Definition validateAnnotationValue (key value : string) (info : annotationRestraints) :
    option config_message :=
  match allowedType info with
  | TYPEINT =>
      match Atoi value with None => Some (CSPFK042E key value "Integer") | Some _ => None end
  | TYPEBOOL =>
      match ParseBool value with None => Some (CSPFK042E key value "Boolean") | Some _ => None end
  | TYPESTRING =>
      if bool_decide (0 < length (allowedValues info))%nat &&
         negb (valueInArray value (allowedValues info))
      then Some (CSPFK043E key value (allowedValues info)) else None
  end.

#[export] Instance annotationRestraints_inhabited : Inhabited annotationRestraints :=
  populate (Restraints TYPESTRING []).

(** The body of the loop: the error and the info of one annotation. *)
Definition validate_annotation (o : range_order) (kv : string * string) :
    list config_message * list config_message :=
  let '(key, value) := kv in
  match validateAnnotationKey o key with
  | inr (match_, foundMap) =>
      match validateAnnotationValue key value (foundMap !!! match_) with
      | Some err => ([err], [])
      | None => ([], [])
      end
  | inl err => ([], [err])
  end.

Definition ValidateAnnotations (o : range_order) (annotations : gmap string string) :
    list config_message * list config_message :=
  foldr (λ kv acc, let '(errs, infos) := validate_annotation o kv in
                   (errs ++ acc.1, infos ++ acc.2)) ([], []) (range o annotations).

(** ** Gathering the settings

    [getenv] is the process environment. *)
Definition gather_annotations (o : range_order) (annotations : gmap string string) :
    gmap string string :=
  foldl (λ masterMap '(annotation, value),
    match secretsProviderAnnotations !! annotation with
    | Some _ => <[annotation := value]> masterMap
    | None => masterMap
    end) ∅ (range o annotations).

Definition GatherSecretsProviderSettings (o : range_order) (getenv : string → string)
    (annotations : gmap string string) : gmap string string :=
  foldl (λ masterMap envVar,
    if decide (getenv envVar = "") then masterMap else <[envVar := getenv envVar]> masterMap)
    (gather_annotations o annotations) validEnvVars.

(** ** Settings validation *)
Definition validStoreType (storeType : string) : bool :=
  existsb (λ v, bool_decide (storeType = v)) [K8s; File].

Definition validateStore (envStoreType : string) : string * option config_message :=
  if decide (envStoreType = K8s) then (envStoreType, None)
  else if decide (envStoreType = File) then ("", Some CSPFK047E)
  else if decide (envStoreType = "") then ("", Some CSPFK046E)
  else ("", Some (CSPFK005E "SECRETS_DESTINATION")).

(** An annotation setting takes precedence over the environment variable. *)
Definition annot_or_env (m : gmap string string) (annotKey envVar : string) : string :=
  if decide (m !!! annotKey = "") then m !!! envVar else m !!! annotKey.

Definition validRefreshInterval (intervalStr enableStr : string)
    (envAndAnnots : gmap string string) : option config_message :=
  let containerMode := annot_or_env envAndAnnots ContainerModeKey "CONTAINER_MODE" in
  if decide (intervalStr = "" ∧ enableStr = "") then None
  else if decide (containerMode ≠ "sidecar" ∧ containerMode ≠ "standalone") then
    Some (CSPFK051E "Secrets refresh is enabled while container mode is set to" containerMode)
  else
    let enabled := default false (ParseBool enableStr) in
    let duration := ParseDuration intervalStr in
    if decide (intervalStr = "" ∧ enableStr ≠ "") then None
    else match duration with
         | inl e => Some (CSPFK050E intervalStr (BadDuration e))
         | inr d =>
             if negb enabled && bool_decide (enableStr ≠ "" ∧ intervalStr ≠ "")
             then Some (CSPFK050E intervalStr IntervalWhileDisabled)
             else if d <? MinRefreshInterval
             then Some (CSPFK050E intervalStr IntervalTooSmall) else None
         end.

(** [both m a e s]: the info that setting [s] is given twice. *)
Definition both_set (m : gmap string string) (setting env annot : string) :
    list config_message :=
  if decide (m !!! annot ≠ "" ∧ m !!! env ≠ "") then [CSPFK012I setting env annot] else [].

(** The store type, with the error and the info of choosing it. *)
Definition choose_store (m : gmap string string) :
    string * list config_message * list config_message :=
  let envStoreType := m !!! "SECRETS_DESTINATION" in
  let annotStoreType := m !!! SecretsDestinationKey in
  if decide (annotStoreType = "") then
    let '(st, err) := validateStore envStoreType in (st, option_list err, [])
  else if validStoreType annotStoreType then
    (annotStoreType, [],
     if validStoreType envStoreType
     then [CSPFK012I "StoreType" "SECRETS_DESTINATION" SecretsDestinationKey] else [])
  else ("", [CSPFK043E SecretsDestinationKey annotStoreType [File; K8s]], []).

(** The checks of standalone mode. *)
Definition standalone_checks (m : gmap string string) (storeType : string) :
    list config_message * list config_message :=
  let allow := annot_or_env m NamespaceAllowlistKey "NAMESPACE_ALLOWLIST" in
  let '(e1, i1) :=
    if decide (TrimSpace allow = "") then ([CSPFK052E "Namespace allowlist"], [])
    else if decide (TrimSpace allow = "*") then ([], [CSPFK037I])
    else ([], []) in
  let e2 := if decide (TrimSpace (m !!! k8sSecretsKey) ≠ "" ∨
                       TrimSpace (m !!! "K8S_SECRETS") ≠ "")
            then [CSPFK093E "Required K8s secrets"] else [] in
  let e3 := if decide (storeType = "file") then [CSPFK093E "File store type"] else [] in
  (e1 ++ e2 ++ e3, i1).

Definition ValidateSecretsProviderSettings (m : gmap string string) :
    list config_message * list config_message :=
  let e_ns := if decide (m !!! "MY_POD_NAMESPACE" = "")
              then [CSPFK004E "MY_POD_NAMESPACE"] else [] in
  let '(storeType, e_store, i_store) := choose_store m in
  let i_k8s :=
    if decide (storeType = "k8s_secrets") then
      if decide (m !!! "K8S_SECRETS" = "" ∧ m !!! k8sSecretsKey = "") then [CSPFK024I]
      else both_set m "RequiredK8sSecrets" "K8S_SECRETS" k8sSecretsKey
    else [] in
  let i_limit := both_set m "RetryCountLimit" "RETRY_COUNT_LIMIT" retryCountLimitKey in
  let i_interval := both_set m "RetryIntervalSec" "RETRY_INTERVAL_SEC" retryIntervalSecKey in
  let e_refresh := option_list
    (validRefreshInterval (m !!! SecretsRefreshIntervalKey) (m !!! SecretsRefreshEnabledKey) m) in
  let i_mode := both_set m "ContainerMode" "CONTAINER_MODE" ContainerModeKey in
  let '(e_alone, i_alone) :=
    if decide (annot_or_env m ContainerModeKey "CONTAINER_MODE" = "standalone")
    then standalone_checks m storeType else ([], []) in
  (e_ns ++ e_store ++ e_refresh ++ e_alone,
   i_store ++ i_k8s ++ i_limit ++ i_interval ++ i_mode ++ i_alone).

(** ** The configuration *)
Definition parseIntFromStringOrDefault (value : string) (defaultValue minValue : Z) : Z :=
  match Atoi value with
  | None => defaultValue
  | Some valueInt => if valueInt <? minValue then defaultValue else valueInt
  end.

Definition parseBoolFromStringOrDefault (value : string) (defaultValue : bool) : bool :=
  default defaultValue (ParseBool value).

(** The in-place filter of [parseK8sSecretsList]: [n] elements are still to be
    visited, the next one is [arr[i]], and [w] is [writeIndex]. *)
Fixpoint compact_loop (n i w : nat) (arr : list string) : list string * nat :=
  match n with
  | O => (arr, w)
  | S n' =>
      let str := arr !!! i in
      if decide (str = "") then compact_loop n' (S i) w arr
      else compact_loop n' (S i) (S w) (<[w := str]> arr)
  end.

Definition compact (arr : list string) : list string :=
  let '(arr', writeIndex) := compact_loop (length arr) 0 0 arr in take writeIndex arr'.

Definition parseK8sSecretsList (settings : gmap string string) : list string :=
  let k8sSecretsStr := settings !!! k8sSecretsKey in
  compact
    (if decide (k8sSecretsStr ≠ "") then Split (RemoveAll k8sSecretsStr "- ") lf
     else Split (RemoveAll (settings !!! "K8S_SECRETS") " ") ","%char).

Definition NewConfig (settings : gmap string string) : Config :=
  let storeType := annot_or_env settings SecretsDestinationKey "SECRETS_DESTINATION" in
  let k8sSecretsArr :=
    if decide (storeType = "file") then [] else parseK8sSecretsList settings in
  let containerMode := annot_or_env settings ContainerModeKey "CONTAINER_MODE" in
  let retryCountLimitStr := annot_or_env settings retryCountLimitKey "RETRY_COUNT_LIMIT" in
  let defaultRetryLimit :=
    if decide (retryCountLimitStr = "" ∧ containerMode = "standalone")
    then DefaultRetryCountLimitStandalone else DefaultRetryCountLimit in
  let retryCountLimit :=
    parseIntFromStringOrDefault retryCountLimitStr defaultRetryLimit MinRetryCountLimit in
  let retryIntervalSecStr := annot_or_env settings retryIntervalSecKey "RETRY_INTERVAL_SEC" in
  let retryIntervalSec :=
    parseIntFromStringOrDefault retryIntervalSecStr DefaultRetryIntervalSec MinRetryIntervalSec in
  let refreshIntervalStr0 := settings !!! SecretsRefreshIntervalKey in
  let refreshEnableStr := settings !!! SecretsRefreshEnabledKey in
  let refreshIntervalStr :=
    if decide (refreshIntervalStr0 = "" ∧ refreshEnableStr = "true")
    then DefaultRefreshIntervalStr else refreshIntervalStr0 in
  let refreshInterval := duration_or_zero (ParseDuration refreshIntervalStr) in
  let sanitizeEnableStr := annot_or_env settings RemoveDeletedSecretsKey "REMOVE_DELETED_SECRETS" in
  let sanitizeEnable := parseBoolFromStringOrDefault sanitizeEnableStr DefaultSanitizeEnabled in
  mkConfig (settings !!! "MY_POD_NAMESPACE") k8sSecretsArr retryCountLimit retryIntervalSec
    storeType refreshInterval sanitizeEnable containerMode
    (annot_or_env settings NamespaceAllowlistKey "NAMESPACE_ALLOWLIST")
    (annot_or_env settings ServerAddressKey "SERVER_ADDRESS").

§ **Exercise details**:
Please report how many lines of the entries above contain the string "getenv". Reply with only the number.

§ **Reply**:
3